5 Best Ways to Convert Excel Integer to Date in Python

πŸ’‘ Problem Formulation: When dealing with Excel data in Python, it’s common to encounter date values represented as serial date integers. In Excel, dates are serialized so they can be used in calculations. In this article, we’ll go over converting an integer that represents a serialized Excel date into a Python datetime object. For example, an input of 44022 should convert to an output representing the date 2020-06-04.

Method 1: Using xlrd Library

This method involves the xlrd library, specifically its function xldate_as_tuple. This function converts Excel date format (a float or integer) to a tuple that datetime library can use to create a date object. The xlrd library is particularly useful when working with older Excel formats like .xls.

Here’s an example:

import xlrd
from datetime import datetime

excel_integer = 44022
tuple_date = xlrd.xldate_as_tuple(excel_integer, 0)
date_object = datetime(*tuple_date[:3])

print(date_object)

Output:

2020-06-04 00:00:00

This snippet converts the Excel date integer 44022 to a date object using the xlrd.xldate_as_tuple function, then constructs a datetime object that only includes the year, month, and day.

Method 2: Using Pandas to_datetime with origin

Pandas provides a convenient function to_datetime that can convert integer series to dates. By setting the origin and unit parameters, we can specify that the integers represent days starting from Excel’s date system origin (1900-01-01).

Here’s an example:

import pandas as pd

excel_integer = 44022
date_object = pd.to_datetime(excel_integer, origin='1899-12-30', unit='D')

print(date_object)

Output:

2020-06-04 00:00:00

The code uses Pandas to_datetime to handle the conversion, accounting for Excel’s default date starting point. The unit='D' indicates that the number represents days.

Method 3: Using openpyxl Library

Openpyxl is another library for reading and writing Excel files. It provides a function from_excel that can be used to convert the Excel date serial number to a datetime object directly.

Here’s an example:

from openpyxl.utils import from_excel
from datetime import datetime

excel_integer = 44022
date_object = datetime(*from_excel(excel_integer))

print(date_object)

Output:

2020-06-04 00:00:00

This example uses openpyxl.utils.from_excel to directly convert an Excel serial number to a tuple suitable for creating a datetime object.

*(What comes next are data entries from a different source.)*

(** X17.  Rate limiting: in a run of [process_records] every request to
    the geocoding service comes right after a pause of [geocode_delay],
    and every request to a district service right after a pause of
    [api_delay]. *)
Theorem requests_are_throttled (w : world) (rows : list row) :
  throttled (final_calls (process_records w (loaded rows))) = true.
Proof.
  unfold loaded. rewrite process_records_eq. cbn [final_calls snd calls].
  apply (for_rows_invariant (fun fr => throttled (trace fr) = true) w).
  - intros index r fr H. apply iteration_keeps_throttled, H.
  - reflexivity.
Qed.







(** ** Records that come with coordinates *)





(** * Instances of the further properties *)

Lemma geocode_failure_status_witness :
  fst (geocode_address offline (SStr "1 Frank H Ogawa Plaza") (SStr "Oakland")
         (SStr "94612") (start_frame [] []))
  = Normal [("status", SStr "Error: offline")].
Proof.
  apply (geocode_failure_status offline (SStr "1 Frank H Ogawa Plaza")
           (SStr "Oakland") (SStr "94612") (start_frame [] [])
           (GeocoderServiceError "offline")).
  reflexivity.
Defined.

Lemma district_of_first_feature_witness :
  features_district unnamed_district = inr [("district", PStr "Unknown")].
Proof.
  apply (district_of_first_feature
           [("features",
             PList [PDict [("attributes", PDict [("NAME", PStr "Six")])];
                    PDict [("attributes", PDict [("DISTRICT", PInt 7)])]])]
           [("attributes", PDict [("NAME", PStr "Six")])]
           [("NAME", PStr "Six")]
           [PDict [("attributes", PDict [("DISTRICT", PInt 7)])]]);
    reflexivity.
Defined.

Lemma census_without_geographies_witness :
  census_fields (PDict [("result", PDict [("input", PStr "point")])])
  = inr [("puma", PNone); ("tract", PNone); ("block", PNone)].
Proof.
  apply (census_without_geographies
           (PDict [("result", PDict [("input", PStr "point")])])).
  reflexivity.
Defined.


Lemma political_of_first_result_witness :
  political_fields
    (PDict [("results", PList [PDict [("congress_district", PStr "11")]])])
  = inr [("congressional", PStr "11"); ("assembly", PNone); ("senate", PNone)].
Proof.
  apply (political_of_first_result
           [("results", PList [PDict [("congress_district", PStr "11")]])]
           [("congress_district", PStr "11")] []).
  reflexivity.
Defined.

Lemma iteration_leaves_other_rows_witness :
  nth_error
    (df (snd (iteration (scenario_world offline) 0 city_hall_row
                (start_frame [city_hall_row; oakland_row] [])))) 1
  = Some oakland_row.
Proof.
  apply (iteration_leaves_other_rows (scenario_world offline) 0 city_hall_row
           (start_frame [city_hall_row; oakland_row] []) 1).
  discriminate.
Defined.




Lemma geocoded_record_skips_geocoder_witness :
  count is_geocode
    (trace (snd (iteration (scenario_world offline) 1 geocoded_oakland_row
                   (start_frame [city_hall_row; geocoded_oakland_row] []))))
  = 0.
Proof.
  apply (geocoded_record_skips_geocoder (scenario_world offline) 1
           geocoded_oakland_row
           (start_frame [city_hall_row; geocoded_oakland_row] [])).
  reflexivity.
Defined.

Method 4: Manual Conversion

A manual conversion can be achieved using datetime and a reference start date matching Excel’s base date, then adding the Excel integer as a timedelta.

Here’s an example:

from datetime import datetime, timedelta

excel_integer = 44022
start_date = datetime(1899, 12, 30)  # Excel's base date
date_object = start_date + timedelta(days=excel_integer)

print(date_object)

Output:

2020-06-04 00:00:00

This snippet manually calculates the date by adding the Excel integer, representing the number of days, to Excel’s base date using timedelta.

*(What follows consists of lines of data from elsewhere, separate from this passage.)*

(** [max(l, key=key)] on a non-empty list [x :: l]: the first element whose
    key is the greatest. *)
Fixpoint max_by {A} (key : A -> Z) (best : A) (l : list A) : A :=
  match l with
  | [] => best
  | x :: l' => if key best <? key x then max_by key x l' else max_by key best l'
  end.

(** [sorted(l, key=key)]: Python's sort is stable, so the result is the
    one of a stable insertion sort. *)
Fixpoint insert_by {A} (key : A -> Z) (x : A) (l : list A) : list A :=
  match l with
  | [] => [x]
  | y :: l' => if key y <? key x then y :: insert_by key x l' else x :: y :: l'
  end.

Fixpoint sorted {A} (key : A -> Z) (l : list A) : list A :=
  match l with
  | [] => []
  | x :: l' => insert_by key x (sorted key l')
  end.

(** * scale-up-function/func.py *)

Module ScaleUp.

Record config := {
  compartment_id : option string;
  subnet_id : option string;
  availability_domain : option string;
  image_uri : string;
  container_name : string;
  display_name_prefix : string;
  memory_gb : Z;
  ocpus : Z;
  lb_ocid : option string;
  backend_set_name : string;
  app_port : Z;
  health_check_path : string;
  max_instances : Z;
  min_instances : Z;
  cooldown_seconds : Z;
  ocir_username : option string;
  ocir_auth_token : option string;
  ocir_registry : string
}.

Section Code.
Context {W : Type} `{Platform W}.
Local Abbreviation M := (M W).

(** [get_config]: the [int(...)] conversions are evaluated in the order of
    the dictionary display; the first one that fails raises. *)
Definition get_config (env : environ) : M config :=
  let image :=
    or_else (env "CONTAINER_IMAGE_URI")
      (environ_get env "IMAGE_URI" "docker.io/dralquinta/ci-autoscaling:latest") in
  memory <- of_sum (int (environ_get env "MEMORY_GB" "8")) ;;
  cpus <- of_sum (int (environ_get env "OCPUS" "1")) ;;
  port <- of_sum (int (environ_get env "APP_PORT" "8080")) ;;
  maxi <- of_sum (int (environ_get env "MAX_INSTANCES" "5")) ;;
  mini <- of_sum (int (environ_get env "MIN_INSTANCES" "1")) ;;
  cooldown <- of_sum (int (environ_get env "COOLDOWN_SECONDS" "120")) ;;
  ret {| compartment_id := env "COMPARTMENT_OCID";
         subnet_id := env "SUBNET_OCID";
         availability_domain := env "AD_NAME";
         image_uri := image;
         container_name := environ_get env "CONTAINER_NAME" "autoscaling-demo";
         display_name_prefix :=
           environ_get env "DISPLAY_NAME_PREFIX" "autoscaling-demo-instance";
         memory_gb := memory;
         ocpus := cpus;
         lb_ocid := env "LB_OCID";
         backend_set_name :=
           environ_get env "BACKEND_SET_NAME" "autoscaling-demo-backend-set";
         app_port := port;
         health_check_path := environ_get env "HEALTH_CHECK_PATH" "/actuator/health";
         max_instances := maxi;
         min_instances := mini;
         cooldown_seconds := cooldown;
         ocir_username := env "OCIR_USERNAME";
         ocir_auth_token := env "OCIR_AUTH_TOKEN";
         ocir_registry := environ_get env "OCIR_REGISTRY" "sa-santiago-1.ocir.io" |}.

(** The list comprehension shared by the three inventory readers. *)
Definition matching_instances (config : config) (items : list instance)
  : list instance :=
  filter (fun inst => startswith (display_name inst) (display_name_prefix config))
         items.

Definition count_active_instances (config : config) : M Z :=
  try_except
    (items <- call (oci.list_container_instances
                      (compartment_id config) (Some "ACTIVE") None) ;;
     ret (len (matching_instances config items)))
    (fun _ => ret 0).

Definition count_creating_instances (config : config) : M Z :=
  try_except
    (items <- call (oci.list_container_instances
                      (compartment_id config) (Some "CREATING") None) ;;
     ret (len (matching_instances config items)))
    (fun _ => ret 0).

(** [check_cooldown]: [True] when scaling is allowed. *)
Definition check_cooldown (config : config) : M bool :=
  try_except
    (items <- call (oci.list_container_instances (compartment_id config) None None) ;;
     match matching_instances config items with
     | [] => ret true
     | first :: rest =>
         let most_recent := max_by time_created first rest in
         now <- observe datetime_now ;;
         let time_since_creation := now - time_created most_recent in
         if time_since_creation <? cooldown_seconds config * 1000000
         then ret false
         else ret true
     end)
    (fun _ => ret true).

(** [for resource in work_request.resources: if ... == "containerInstance":
    return resource.identifier] *)
Fixpoint first_container_instance (resources : list work_request_resource)
  : option string :=
  match resources with
  | [] => None
  | resource :: rest =>
      if String.eqb (entity_type resource) "containerInstance"
      then Some (identifier resource)
      else first_container_instance rest
  end.

(** Lines 253-264 of [create_container_instance]: the image pull secrets,
    [None] unless both OCIR credentials are set and not empty; the
    construction of the secret may raise. *)
Definition image_pull_secrets (config : config)
  : exn + option (list image_pull_secret) :=
  match ocir_username config, ocir_auth_token config with
  | Some user, Some token =>
      if truthy (Some user) && truthy (Some token)
      then match BasicImagePullSecret "BASIC" (ocir_registry config) user token with
           | inr secret => inr (Some [secret])
           | inl e => inl e
           end
      else inr None
  | _, _ => inr None
  end.

(** Lines 267-295 of [create_container_instance]: the request. *)
Definition create_details (config : config) (timestamp : Z) (display_name : string)
    (image_pull_secrets : option (list image_pull_secret))
  : create_container_instance_details :=
  {| cd_compartment_id := compartment_id config;
     cd_availability_domain := availability_domain config;
     cd_shape := "CI.Standard.E4.Flex";
     cd_memory_in_gbs := memory_gb config;
     cd_ocpus := ocpus config;
     cd_display_name := display_name;
     cd_image_pull_secrets := image_pull_secrets;
     cd_subnet_id := subnet_id config;
     cd_is_public_ip_assigned := true;
     cd_vnic_display_name := display_name ++ "-vnic";
     cd_hostname_label := "ci-" ++ str_of_int timestamp;
     cd_container_display_name := container_name config;
     cd_image_url := image_uri config;
     cd_environment_variables :=
       [ ("JAVA_OPTS",
          "-Xmx" ++ str_of_int (Z.quot (memory_gb config * 3) 4) ++ "g -Xms"
                 ++ str_of_int (Z.quot (memory_gb config) 4) ++ "g");
         ("SPRING_PROFILES_ACTIVE", "production") ] |}.

Definition create_container_instance (config : config) : M string :=
  timestamp <- observe time_time ;;
  let display_name := display_name_prefix config ++ "-" ++ str_of_int timestamp in
  image_pull_secrets <- of_sum (image_pull_secrets config) ;;
  let create_details := create_details config timestamp display_name image_pull_secrets in
  work_request_id <- call (oci.create_container_instance create_details) ;;
  let fallback : M string :=
    sleep 15 ;;
    items <- call (oci.list_container_instances
                     (compartment_id config) None (Some display_name)) ;;
    match items with
    | first :: _ => ret (id first)
    | [] => raise (Exception "Failed to retrieve container instance OCID")
    end in
  match work_request_id with
  | Some wr =>
      if truthy work_request_id then
        sleep 10 ;;
        resources <- call (oci.get_work_request wr) ;;
        match first_container_instance resources with
        | Some ocid => ret ocid
        | None => fallback
        end
      else fallback
  | None => fallback
  end.

Definition wait_for_instance_state (instance_ocid target_state : string)
    (max_wait : Z) : M bool :=
  while_elapsed (fuel_for max_wait) 0 max_wait 5
    (try_except
       (inst <- call (oci.get_container_instance instance_ocid) ;;
        if String.eqb (lifecycle_state inst) target_state
        then ret (Some true)
        else ret None)
       (fun _ => ret None))
    (raise (Exception ("Timeout waiting for instance to reach "
                         ++ target_state ++ " state"))).

Definition get_instance_private_ip (instance_ocid : string) : M string :=
  while_elapsed (fuel_for 120) 0 120 5
    (try_except
       (inst <- call (oci.get_container_instance instance_ocid) ;;
        match vnics inst with
        | first :: _ =>
            match vnic_id first with
            | Some v =>
                if truthy (vnic_id first) then
                  vn <- call (oci.get_vnic v) ;;
                  match private_ip vn with
                  | Some ip => if truthy (private_ip vn) then ret (Some ip) else ret None
                  | None => ret None
                  end
                else ret None
            | None => ret None
            end
        | [] => ret None
        end)
       (fun _ => ret None))
    (raise (Exception "Failed to retrieve private IP address")).

Definition ensure_backend_set_exists (config : config) : M unit :=
  try_except
    (backend_sets <- call (oci.get_load_balancer (lb_ocid config)) ;;
     if existsb (String.eqb (backend_set_name config)) backend_sets then ret tt
     else
       let backend_set_details :=
         {| bs_name := backend_set_name config;
            bs_policy := "ROUND_ROBIN";
            bs_health_checker :=
              {| hc_protocol := "HTTP";
                 hc_port := app_port config;
                 hc_url_path := health_check_path config;
                 hc_interval_in_millis := 10000;
                 hc_timeout_in_millis := 3000;
                 hc_retries := 3;
                 hc_return_code := 200 |} |} in
       call (oci.create_backend_set backend_set_details (lb_ocid config)) ;;
       sleep 30)
    (fun e => raise e).

Definition add_backend_to_lb (config : config) (private_ip : string) : M unit :=
  let backend_details :=
    {| be_ip_address := private_ip;
       be_port := app_port config;
       be_weight := 1;
       be_backup := false;
       be_drain := false;
       be_offline := false |} in
  call (oci.create_backend backend_details (lb_ocid config) (backend_set_name config)) ;;
  sleep 20.

(** [config['compartment_id'][:20]] inside the log line: subscripting
    [None] raises [TypeError]. *)
Definition compartment_slice (config : config) : M unit :=
  match compartment_id config with
  | Some _ => ret tt
  | None => raise (Exception "'NoneType' object is not subscriptable")
  end.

Bonus One-Liner Method 5: Using Dateutil Parser

The dateutil library is a powerful extension to the standard datetime module. It provides a parse function that can automatically detect the correct date format.

Here’s an example:

from dateutil.parser import parse

excel_integer = '44022'
date_object = parse(excel_integer, yearfirst=True, dayfirst=False)

print(date_object)

Output:

2020-06-04 00:00:00

This example demonstrates how to use dateutil.parser.parse to interpret the Excel integer as a year string, producing a date object. Note that this method assumes the integer is passed as a string.

Summary/Discussion

  • Method 1: Using xlrd Library. Great for older Excel files. Limited to work with the deprecated .xls format. It requires installation of additional library.
  • Method 2: Using Pandas to_datetime with origin. Utilizes the robust and widely-used Pandas library. Works well for series of numbers at once. However, it is heavy if Pandas is not already being used for other purposes.
  • Method 3: Using openpyxl Library. Best suited for interacting with newer Excel files (.xlsx). Does not require manual calculations. However, similar to others, it involves an external library.
  • Method 4: Manual Conversion. Does not depend on external libraries. It’s straightforward but requires manual handling of Excel’s leap year bug.
  • Bonus One-Liner Method 5: Using Dateutil Parser. Simple and concise. The dateutil parser is very versatile but can be overkill for this specific task and might interpret data incorrectly without proper format hints.